A press conference held today by the Big Heads at Michigan has led to a series of reactions to the possible NCAA punishment that looms after they may or may not have committed a couple of "major infractions."

Mgo was demanding an answer to the age-old question "where's the beef?" MnB thinks minor punishment but admits "we're just guessing."  Mgo drops the full report later and reports "It sounds a lot worse in this format than it did coming from Brandon," which of course it sounds worse than the way your AD sugar-coated it.

DocSat jumped in right away, calling the issues "barely spilt milk," and adds this wide-sweeping conclusion:

Know also that every program in the country -- and I'm pretty confident when I say every program -- would run afoul of at least one of those infractions (or similar ones; it's a big manual) on a somewhat regular basis...

Now, if we peel back the ramped qualifications in there, is Hinton right?  I don't know.  He probably doesn't know.  Isn't the whole point of this story that no one has any idea (1) what the rules are, and (2) how many people are following them?

He cites four specific charges, as reported here, and as they relate to Penn State, a proud member of "every program in the country"...well to take my best guess, in the order they appear, (1) I have no idea what a "Quality control staffer" is and if Paterno deputizes them to monitor football during the offseason, so uh, maybe? (2) That no, Paterno does not likely go over practice time and was quoted last year as saying he doesn't even max it out, citing that whole student-athlete thing...but does that mean they've never gone a minute over? (3) Penn State assistants probably have not recently provided "false and misleading" information to the NCAA, and that (4) Paterno does in fact promote an atmosphere of compliance, as evidenced by his non-existent rap sheet.

Even for a school I blog about, I have no reason to think they are or are not guilty of the four items listed as significant.  It not worth anyone's time guess based on information I don't have.

As I noted above, Hinton qualifies his "everyone does what Michigan is doing" with the "or similar [infractions]," which opens up a kind of speculation even people inside the program probably can't comment on, and besides gets back to my first two points:  We don't have any idea what's going on anywhere, I think that's the news. 

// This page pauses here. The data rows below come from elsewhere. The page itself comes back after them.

(* ===== verification/Http.v ===== *)
(** * HTTP messages as the framework sees them

    Boost.Beast's messages are not part of the sources: the header container
    is a type class, [HttpFields], with the documented behaviour of its members
    as laws ([HttpFieldsLaws]); [FieldList] is a concrete container that
    satisfies them. Boost.JSON values are a tree; serialising and parsing them
    are parameters of the operations that call them. *)
From S2P Require Import Prelude Text.
Set Default Proof Using "Type*".

(** ** Verbs and statuses *)
(** The verbs the sources name; every other verb of the enumeration is
    [verb_other]. The order of [std::map<verb, ...>] and [to_string] are
    parameters where they matter. *)
Inductive verb :=
| verb_get | verb_head | verb_post | verb_put | verb_delete | verb_options | verb_other (n : N).
#[export] Instance verb_eq_dec : EqDecision verb.
Proof. solve_decision. Defined.

Abbreviation status := N.
Definition status_ok : status := 200%N.
Definition status_no_content : status := 204%N.
Definition status_bad_request : status := 400%N.
Definition status_not_found : status := 404%N.
Definition status_method_not_allowed : status := 405%N.
Definition status_payload_too_large : status := 413%N.
Definition status_internal_server_error : status := 500%N.

(** ** JSON values ([boost::json::value]; doubles do not occur) *)
#[warnings="-register-all"]
Inductive json :=
| JNull
| JBool (b : bool)
| JInt (z : Z)
| JString (s : bytes)
| JArray (l : list json)
| JObject (l : list (bytes * json)).

(** ** Exceptions *)
(** The exception classes the sources distinguish; [what()] is the text. *)
Inductive exn :=
| HttpException (st : status) (body : json) (headers : list (bytes * bytes))
| TypedRequestValidationError
| TypedParameterValidationError (what : bytes)
| InvalidArgument (what : bytes)
| StdException (what : bytes)
| DerivedException (type : N) (what : bytes)    (** a class of the application below [std::exception] *)
| NonStdException (tag : N).
(** [catch (const std::exception&)] *)
Definition is_std_exception (e : exn) : bool :=
  match e with NonStdException _ => false | _ => true end.

(** ** Header fields *)
Definition ieq (a b : bytes) : bool := bool_decide (tolower <$> a = tolower <$> b).

Class HttpFields (F : Type) := {
  fields_empty : F;
  (** [equal_range(name)]: the values of a name, in order. *)
  field_all : bytes → F → list bytes;
  (** [set]: replaces every field of that name. *)
  field_set : bytes → bytes → F → F;
  (** [insert]: adds one more field. *)
  field_insert : bytes → bytes → F → F;
  field_erase : bytes → F → F;
  (** [message::keep_alive]: the HTTP version (10 or 11) and the flag. *)
  get_keep_alive : N → F → bool;
  set_keep_alive : N → bool → F → F;
  (** [message::chunked] *)
  get_chunked : F → bool;
  set_chunked : bool → F → F;
  (** [message::prepare_payload] of a string body: it throws when the status
      allows no body, otherwise it sets the framing fields. *)
  payload_refused : status → bytes → bool;
  prepare_payload : status → bytes → F → F;
}.

Definition field_find {F} `{HttpFields F} (name : bytes) (f : F) : option bytes :=
  head (field_all name f).
Definition is_framing (name : bytes) : bool :=
  ieq name (str "Connection") || ieq name (str "Content-Length") || ieq name (str "Transfer-Encoding").

Class HttpFieldsLaws (F : Type) `{HttpFields F} : Prop := {
  field_all_empty name : field_all name fields_empty = [];
  field_all_set name n v f : field_all name (field_set n v f) = if ieq name n then [v] else field_all name f;
  field_all_insert name n v f :
    field_all name (field_insert n v f) = if ieq name n then field_all name f ++ [v] else field_all name f;
  field_all_erase name n f : field_all name (field_erase n f) = if ieq name n then [] else field_all name f;
  field_all_keep_alive name ver b f : is_framing name = false → field_all name (set_keep_alive ver b f) = field_all name f;
  field_all_chunked name b f : is_framing name = false → field_all name (set_chunked b f) = field_all name f;
  field_all_payload name st body f : is_framing name = false → field_all name (prepare_payload st body f) = field_all name f;
  (** Only a body of an informational, 204 or 304 response is refused, and of
      those that Beast knows every one. *)
  payload_refused_only st body : payload_refused st body = true → body ≠ [] ∧ ((100 ≤ st < 200)%N ∨ st = 204%N ∨ st = 304%N);
  payload_refused_body st body : st ∈ [100%N; 101%N; 102%N; 204%N; 304%N] → body ≠ [] → payload_refused st body = true;
}.

Lemma ieq_refl a : ieq a a = true.
Proof. unfold ieq. by rewrite bool_decide_eq_true_2. Qed.
Lemma ieq_sym a b : ieq a b = ieq b a.
Proof. unfold ieq. by apply bool_decide_ext. Qed.

Section fields.
Context {F : Type} `{HttpFieldsLaws F}.
Lemma field_find_set n v (f : F) : field_find n (field_set n v f) = Some v.
Proof. unfold field_find. by rewrite field_all_set, ieq_refl. Qed.
Lemma field_find_set_ne n m v (f : F) : ieq n m = false → field_find n (field_set m v f) = field_find n f.
Proof. unfold field_find. rewrite field_all_set. by intros ->. Qed.
Lemma field_find_payload n st b (f : F) :
  is_framing n = false → field_find n (prepare_payload st b f) = field_find n f.
Proof. unfold field_find. intros. by rewrite field_all_payload. Qed.
End fields.

(** ** Messages *)
Record request (F : Type) := mk_request {
  rq_method : verb; rq_target : bytes; rq_version : N; rq_fields : F; rq_body : bytes }.
Arguments mk_request {F}. Arguments rq_method {F}. Arguments rq_target {F}.
Arguments rq_version {F}. Arguments rq_fields {F}. Arguments rq_body {F}.

Record response (F : Type) := mk_response {
  rs_status : status; rs_version : N; rs_fields : F; rs_body : bytes }.
Arguments mk_response {F}. Arguments rs_status {F}. Arguments rs_version {F}.
Arguments rs_fields {F}. Arguments rs_body {F}.

Section messages.
Context {F : Type} `{HttpFields F}.
Definition response_empty : response F := mk_response status_ok 11 fields_empty [].
Definition rq_keep_alive (r : request F) : bool := get_keep_alive (rq_version r) (rq_fields r).
Definition rq_chunked (r : request F) : bool := get_chunked (rq_fields r).
Definition rs_set_result (s : status) (r : response F) :=
  mk_response s (rs_version r) (rs_fields r) (rs_body r).
Definition rs_set_version (v : N) (r : response F) :=
  mk_response (rs_status r) v (rs_fields r) (rs_body r).
Definition rs_on_fields (g : F → F) (r : response F) :=
  mk_response (rs_status r) (rs_version r) (g (rs_fields r)) (rs_body r).
Definition rs_set (n v : bytes) (r : response F) := rs_on_fields (field_set n v) r.
Definition rs_keep_alive (b : bool) (r : response F) :=
  rs_on_fields (set_keep_alive (rs_version r) b) r.
Definition rs_set_body (b : bytes) (r : response F) :=
  mk_response (rs_status r) (rs_version r) (rs_fields r) b.
(** [prepare_payload()], where it returns. *)
Definition rs_prepared (r : response F) : response F :=
  rs_on_fields (prepare_payload (rs_status r) (rs_body r)) r.
Definition invalid_response_body : exn := InvalidArgument (str "invalid response body").
Definition rs_prepare_payload (r : response F) : outcome exn (response F) :=
  if payload_refused (rs_status r) (rs_body r) then Throw invalid_response_body else Ret (rs_prepared r).
End messages.

Section payload.
Context {F : Type} `{HttpFieldsLaws F}.
(** An empty body and an ordinary status are never refused. *)
Lemma payload_accepted st b :
  b = [] ∨ ((200 ≤ st)%N ∧ st ≠ 204%N ∧ st ≠ 304%N) → payload_refused st b = false.
Proof.
  intros Hst. destruct (payload_refused st b) eqn:Hr; [|done]. apply payload_refused_only in Hr as [Hb Hr].
  destruct Hst as [->|(? & ? & ?)]; [done|]. lia.
Qed.
Lemma rs_prepare_accepted r : payload_refused (rs_status r) (rs_body r) = false → rs_prepare_payload r = Ret (rs_prepared r).
Proof. unfold rs_prepare_payload. by intros ->. Qed.
End payload.

(** ** A concrete container, for the witnesses *)
Module FieldList.
Abbreviation t := (list (bytes * bytes)).
Definition all (name : bytes) (f : t) : list bytes := (filter (λ p, ieq name p.1 = true) f).*2.
Definition erase (name : bytes) (f : t) : t := filter (λ p, ieq name p.1 = false) f.
Definition set (name v : bytes) (f : t) : t := erase name f ++ [(name, v)].
Definition keep_alive (ver : N) (b : bool) (f : t) : t :=
  if b then erase (str "Connection") f else set (str "Connection") (str "close") f.
Definition write_chunked (b : bool) (f : t) : t :=
  let f := erase (str "Content-Length") f in
  if b then set (str "Transfer-Encoding") (str "chunked") f else erase (str "Transfer-Encoding") f.
#[global] Instance fields : HttpFields t := {
  fields_empty := [];
  field_all := all;
  field_set := set;
  field_insert n v f := f ++ [(n, v)];
  field_erase := erase;
  get_keep_alive ver f := negb (existsb (ieq (str "close")) (all (str "Connection") f));
  set_keep_alive := keep_alive;
  get_chunked f := existsb (ieq (str "chunked")) (all (str "Transfer-Encoding") f);
  set_chunked := write_chunked;
  payload_refused st b := bool_decide (b ≠ []) && bool_decide (st ∈ [100%N; 101%N; 102%N; 204%N; 304%N]);
  prepare_payload st b f := f;
}.

Lemma ieq_cong a b c : ieq b c = true → ieq a b = ieq a c.
Proof. unfold ieq. intros H%bool_decide_eq_true. apply bool_decide_ext. by rewrite H. Qed.
Lemma all_erase name n f : all name (erase n f) = if ieq name n then [] else all name f.
Proof.
  unfold all, erase. induction f as [|[m v] f IH]; [by destruct (ieq name n)|].
  rewrite !filter_cons. cbn [fst]. destruct (ieq n m) eqn:Hnm; cbn [decide].
  - rewrite decide_False by done. rewrite IH, (ieq_cong name n m) by done.
    destruct (ieq name m); [done|]. by rewrite decide_False.
  - rewrite decide_True by done. rewrite filter_cons. cbn [fst].
    destruct (ieq name m) eqn:Hm.
    + rewrite decide_True, fmap_cons, IH by done. destruct (ieq name n) eqn:Hn; [|done].
      exfalso. rewrite <-(ieq_cong n name m), ieq_sym, Hn in Hnm by done. done.
    + rewrite decide_False, IH by done. destruct (ieq name n); [done|]. by rewrite decide_False.
Qed.
Lemma all_set name n v f : all name (set n v f) = if ieq name n then [v] else all name f.
Proof.
  unfold set, all. rewrite filter_app, fmap_app. fold (all name (erase n f)). rewrite all_erase.
  rewrite filter_cons, filter_nil. cbn [fst]. destruct (ieq name n).
  - by rewrite decide_True.
  - rewrite decide_False by done. apply app_nil_r.
Qed.
Lemma all_app name f g : all name (f ++ g) = all name f ++ all name g.
Proof. unfold all. by rewrite filter_app, fmap_app. Qed.

#[global] Instance laws : HttpFieldsLaws t.
Proof.
  split; unfold field_all, field_set, field_insert, field_erase, set_keep_alive, set_chunked,
    prepare_payload, fields; intros.
  - done.
  - apply all_set.
  - rewrite all_app. unfold all at 2. rewrite filter_cons, filter_nil. cbn [fst]. destruct (ieq name n).
    + by rewrite decide_True.
    + rewrite decide_False by done. apply app_nil_r.
  - apply all_erase.
  - unfold is_framing in *. destruct b; simpl; rewrite ?all_set, ?all_erase; by destruct (ieq name _).
  - unfold is_framing in *. apply orb_false_elim in H as [[H1 H2]%orb_false_elim H3].
    destruct b; simpl; rewrite ?all_set, ?all_erase, H3, ?all_erase, H2; done.
  - done.
  - unfold payload_refused in *. apply andb_prop in H as [Hb%bool_decide_eq_true Hs%bool_decide_eq_true]. split; [done|].
    apply list_elem_of_In in Hs. cbn in Hs. lia.
  - unfold payload_refused. by rewrite !bool_decide_eq_true_2.
Qed.
End FieldList.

Neither Yahoo blogger nor beat reporter and maybe not even football coach really are certain of anything; the rules are complex, all the source material is totally unattainable for most of us and we don't have an enforcement agency with the power to comfortably investigate.

Of course, like critics of the tax code often say, it's probably the complexity of the rules that make enforcement impossible and hopelessly selective.  

So rather than declare damnation on 120 college football coaches, let's start with the premise that we don't know anything about any of them, rather than the opposite of that.